AdS/CFT have been applied to nuclear physics but nothing sensational have been discovered. AdS/CFT have been tried also to explain the finding that what was expected to be QCD plasma behaves very differently. The first findings came from RHIC for heavy ion collisions and LHC has found that the strange effects appear already for proton heavy ion collisions. Essentially a deviation from QCD predictions is in question and in the regime where QCD should be a good description. AdS/CFT has not been a success. AdS/CFT is now applied also to condensed matter physics. At least hitherto no dramatic successes have been reported.

This leads to ask whether sloppy thinking should be blamed again.
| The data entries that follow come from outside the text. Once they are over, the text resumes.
Example calculate_wait_time_limited_machine :
  fst (_calculate_wait_time 30 limited_machine) = Returned (121 # 10) /\
  fst (_calculate_wait_time 0 limited_machine) = Returned (101 # 10) /\
  fst (_calculate_wait_time 0 fresh_machine) = Returned 0.
Proof. repeat split. Qed.

(** ** [report_actual_usage] *)

Lemma popleft_while_Forall {A} (P : A -> Prop) (stale : A -> bool) dq :
  Forall P dq -> Forall P (popleft_while stale dq).
Proof.
  induction 1 as [| x rest Hx Hrest IH]; simpl; [constructor |].
  destruct (stale x); [exact IH | now constructor].
Qed.

(** In a log in time order, nothing before entry [k] is later than it. *)
Lemma sorted_prefix_bound (dq : list (Q * Z)) : forall k ts tokens,
  StronglySorted Qle (map fst dq) ->
  nth_error dq k = Some (ts, tokens) ->
  Forall (fun e => fst e <= ts) (firstn (S k) dq).
Proof.
  induction dq as [| e rest IH]; intros k ts tokens Hsorted Hnth.
  - destruct k; discriminate.
  - cbn [map] in Hsorted. inversion Hsorted as [| ? ? Hrest Hhead]; subst.
    destruct k as [| k]; cbn [nth_error] in Hnth.
    + injection Hnth as ->. cbn [firstn]. repeat constructor.
      cbn [fst]. apply Qle_refl.
    + cbn [firstn]. constructor.
      * rewrite Forall_forall in Hhead. apply Hhead.
        apply nth_error_In in Hnth.
        change ts with (fst (ts, tokens)). now apply in_map.
      * now apply (IH k ts tokens).
Qed.

Lemma report_wait_limited s now limit :
  tpm_limit s = Some limit -> (0 < limit)%Z ->
  report_wait s now =
  if (sum_tokens (token_usage s) >? limit)%Z then
    match freed_at (sum_tokens (token_usage s) - limit) 0 (token_usage s) with
    | Some timestamp =>
        if Qltb 0 (timestamp + window_seconds s - now + (1 # 10))
        then Some (sum_tokens (token_usage s), limit,
                   timestamp + window_seconds s - now + (1 # 10))
        else None
    | None => None
    end
  else None.
Proof.
  intros E Hpos. unfold report_wait. rewrite E.
  destruct (Z.eqb_spec limit 0) as [-> | _]; [lia |]. reflexivity.
Qed.

(** Once the first [k + 1] entries are out of the window, what is left of a
    log of non-negative counts holds at most the total less that prefix. *)
Lemma trimmed_sum_bound (stale : Q * Z -> bool) dq k :
  Forall (fun e => (0 <= snd e)%Z) dq ->
  Forall (fun e => stale e = true) (firstn (S k) dq) ->
  (sum_tokens (popleft_while stale dq)
   <= sum_tokens dq - prefix_tokens dq k)%Z.
Proof.
  intros Hnonneg Hstale.
  destruct (popleft_while_skips stale (S k) dq Hstale) as [more Hmore].
  pose proof (sum_tokens_split (S k) dq) as Hsplit.
  rewrite Hmore, sum_tokens_app in Hsplit. unfold prefix_tokens.
  assert (0 <= sum_tokens more)%Z; [| lia].
  apply sum_tokens_nonneg.
  assert (Hskip : Forall (fun e => (0 <= snd e)%Z) (skipn (S k) dq)).
  { rewrite <- (firstn_skipn (S k) dq) in Hnonneg.
    now apply Forall_app in Hnonneg. }
  rewrite Hmore in Hskip. now apply Forall_app in Hskip.
Qed.

(** C2. With [tpm_limit] set, [report_actual_usage] trims, then appends
    [(now, actual_tokens)] to the token log, and sleeps if and only if the
    token sum of that log exceeds the limit.  The sleep lasts
    [timestamp_k + window_seconds - now + 0.1], where entry [k] is the first
    one whose prefix of the log holds at least the overshoot
    [sum - tpm_limit]; at any time from the end of the sleep on, the token
    sum left in the window is back at or under the limit.  (Stated for
    reachable machines, a non-negative window and non-negative token
    counts.) *)
Theorem report_actual_usage_blocks_until_under_limit :
  forall m actual_tokens limit,
    reachable m ->
    tpm_limit (self m) = Some limit -> (0 < limit)%Z ->
    0 <= window_seconds (self m) ->
    (0 <= actual_tokens)%Z ->
    Forall (fun e => (0 <= snd e)%Z) (token_usage (self m)) ->
    let now := clock m in
    let window := window_seconds (self m) in
    let dq := token_usage (self (snd (_clean_old_entries now m)))
              ++ [(now, actual_tokens)] in
    let total := sum_tokens dq in
    let m' := snd (report_actual_usage actual_tokens m) in
    fst (report_actual_usage actual_tokens m) = Returned tt /\
    token_usage (self m') = dq /\
    request_times (self m') =
    request_times (self (snd (_clean_old_entries now m))) /\
    ((total <= limit)%Z -> effects m' = effects m /\ clock m' = now) /\
    ((total > limit)%Z ->
     exists k timestamp tokens,
       nth_error dq k = Some (timestamp, tokens) /\
       first_reaching dq (total - limit) k /\
       0 < timestamp + window - now + (1 # 10) /\
       effects m' =
       effects m ++
       [PrintTpmWait total limit (timestamp + window - now + (1 # 10));
        Sleep (timestamp + window - now + (1 # 10))] /\
       clock m' = now + (timestamp + window - now + (1 # 10)) /\
       forall later,
         clock m' <= later ->
         (sum_tokens
            (token_usage (self (snd (_clean_old_entries later m'))))
          <= limit)%Z).
Proof.
  intros m n limit Hreach Hlimit Hpos Hwindow Hn Hnonneg. cbv zeta.
  rewrite clean_old_entries_run. cbn [snd self].
  set (now := clock m). set (window := window_seconds (self m)) in *.
  set (s0 := trimmed now (self m)).
  set (dq := token_usage s0 ++ [(now, n)]).
  rewrite report_actual_usage_run. cbv zeta. fold now. fold s0. fold dq.
  set (s := with_token_usage s0 dq).
  destruct (trimmed_config now (self m)) as (_ & Htpm & Hwin).
  fold s0 in Htpm, Hwin.
  assert (Hs_tpm : tpm_limit s = Some limit) by (cbn; congruence).
  assert (Hs_win : window_seconds s = window) by exact Hwin.
  rewrite (report_wait_limited s now limit Hs_tpm Hpos).
  change (token_usage s) with dq. rewrite Hs_win.
  (* the log after the append: in time order, inside the window *)
  pose proof (chronological_trimmed now m (reachable_chronological m Hreach))
    as [_ Htime]. cbn [self clock] in Htime. fold s0 in Htime.
  assert (Hsorted : StronglySorted Qle (map fst dq)).
  { unfold dq. rewrite map_app. now apply (timeline_append _ now). }
  assert (Hrecent : Forall (fun e => now - window <= fst e) dq).
  { unfold dq. apply Forall_app. split.
    - unfold s0. rewrite trimmed_token_usage. apply Forall_map.
      rewrite (popleft_while_map_fst (fun t => Qltb t (now - window))).
      apply popleft_while_sorted_bound.
      now destruct (reachable_chronological m Hreach) as [_ [? _]].
    - repeat constructor. cbn [fst]. lra. }
  assert (Hcounts : Forall (fun e => (0 <= snd e)%Z) dq).
  { unfold dq. apply Forall_app. split.
    - unfold s0. rewrite trimmed_token_usage.
      now apply popleft_while_Forall.
    - now repeat constructor. }
  destruct (Z.gtb_spec (sum_tokens dq) limit) as [Hover | Hunder].
  - (* over the limit *)
    destruct (freed_at_reaches (sum_tokens dq - limit) dq 0) as [ts Hts].
    { unfold dq. now destruct (token_usage s0). }
    { lia. }
    rewrite Hts.
    destruct (freed_at_found _ _ _ _ Hts) as (k & tokens & Hnth & Hk & Hj).
    assert (Hts_recent : now - window <= ts).
    { rewrite Forall_forall in Hrecent.
      apply (Hrecent (ts, tokens)). eapply nth_error_In. exact Hnth. }
    assert (Hwait : 0 < ts + window - now + (1 # 10)) by lra.
    assert (Qltb 0 (ts + window - now + (1 # 10)) = true) as ->
        by now apply Qltb_true.
    cbn [fst snd self clock effects].
    split; [reflexivity |]. split; [reflexivity |]. split; [reflexivity |].
    split; [intros; lia |].
    intros _. exists k, ts, tokens.
    split; [exact Hnth |].
    split.
    { split; [lia |]. intros j Hlt. specialize (Hj j Hlt). lia. }
    split; [exact Hwait |]. split; [reflexivity |]. split; [reflexivity |].
    intros later Hlater. rewrite clean_old_entries_run. cbn [snd self].
    rewrite trimmed_token_usage. change (token_usage s) with dq.
    rewrite Hs_win.
    pose proof (trimmed_sum_bound
                  (fun e => Qltb (fst e) (later - window)) dq k Hcounts)
      as Hbound.
    assert (Hstale : Forall (fun e => Qltb (fst e) (later - window) = true)
                            (firstn (S k) dq)).
    { eapply Forall_impl;
        [| exact (sorted_prefix_bound dq k ts tokens Hsorted Hnth)].
      intros e He. cbv beta in He. apply Qltb_true. lra. }
    specialize (Hbound Hstale). lia.
  - (* within the limit *)
    cbn [fst snd self clock effects].
    split; [reflexivity |]. split; [reflexivity |]. split; [reflexivity |].
    split; [intros _; now split |].
    intros Hover. lia.
Qed.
AdS/CFT is mathematically rather sound and well-tested but is the notion of conformal invariance behind it really the one that applies to real world physics?

1. In TGD framework the ordinary conformal invariance is generalized so that it becomes 4-D one: of course, the ordinary finite-dimensional conformal group in M4 is not in question. The basic observation is that light-like 3-surfaces are metrically 2-dimensional and that this leads to a generalization of conformal transformations. One can locally express light-like 3-surfaces as X2× R and what happens is that the conformal transformations of X2 are localized with respect to the light-like coordinate of R. Light-like orbits of partonic 2-surfaces carrying elementary particle quantum numbers would have this extended conformal invariance.

2. This is not all. In zero energy ontology (ZEO) the diamond like intersections of future and past directed light-cones - causal diamonds (CDs) are the basic objects. The space-time surfaces having 3-D ends at the boundaries of CD are the basic dynamical units. The boundaries of CD are pieces of δ M4+/-× CP2. The boundary δ M4+/- = S2×R+ is light-like 3-surface and thus allows a huge extension of conformal symmetries: with complex coordinate of S2 and light-like radial coordinate playing the roles of complex coordinate for ordinary conformal symmetry.

Besides this there is a further analog of conformal symmetry. The symplectic transformations of δ M4+/-× CP2 can be regarded as symplectic transformations of S2× CP2 localized with respect to the light-like coordinate of R+ defining the analog of the complex coordinate z. In TGD Universe a gigantic extension of the conformal symmetry of superstring models experiences applies.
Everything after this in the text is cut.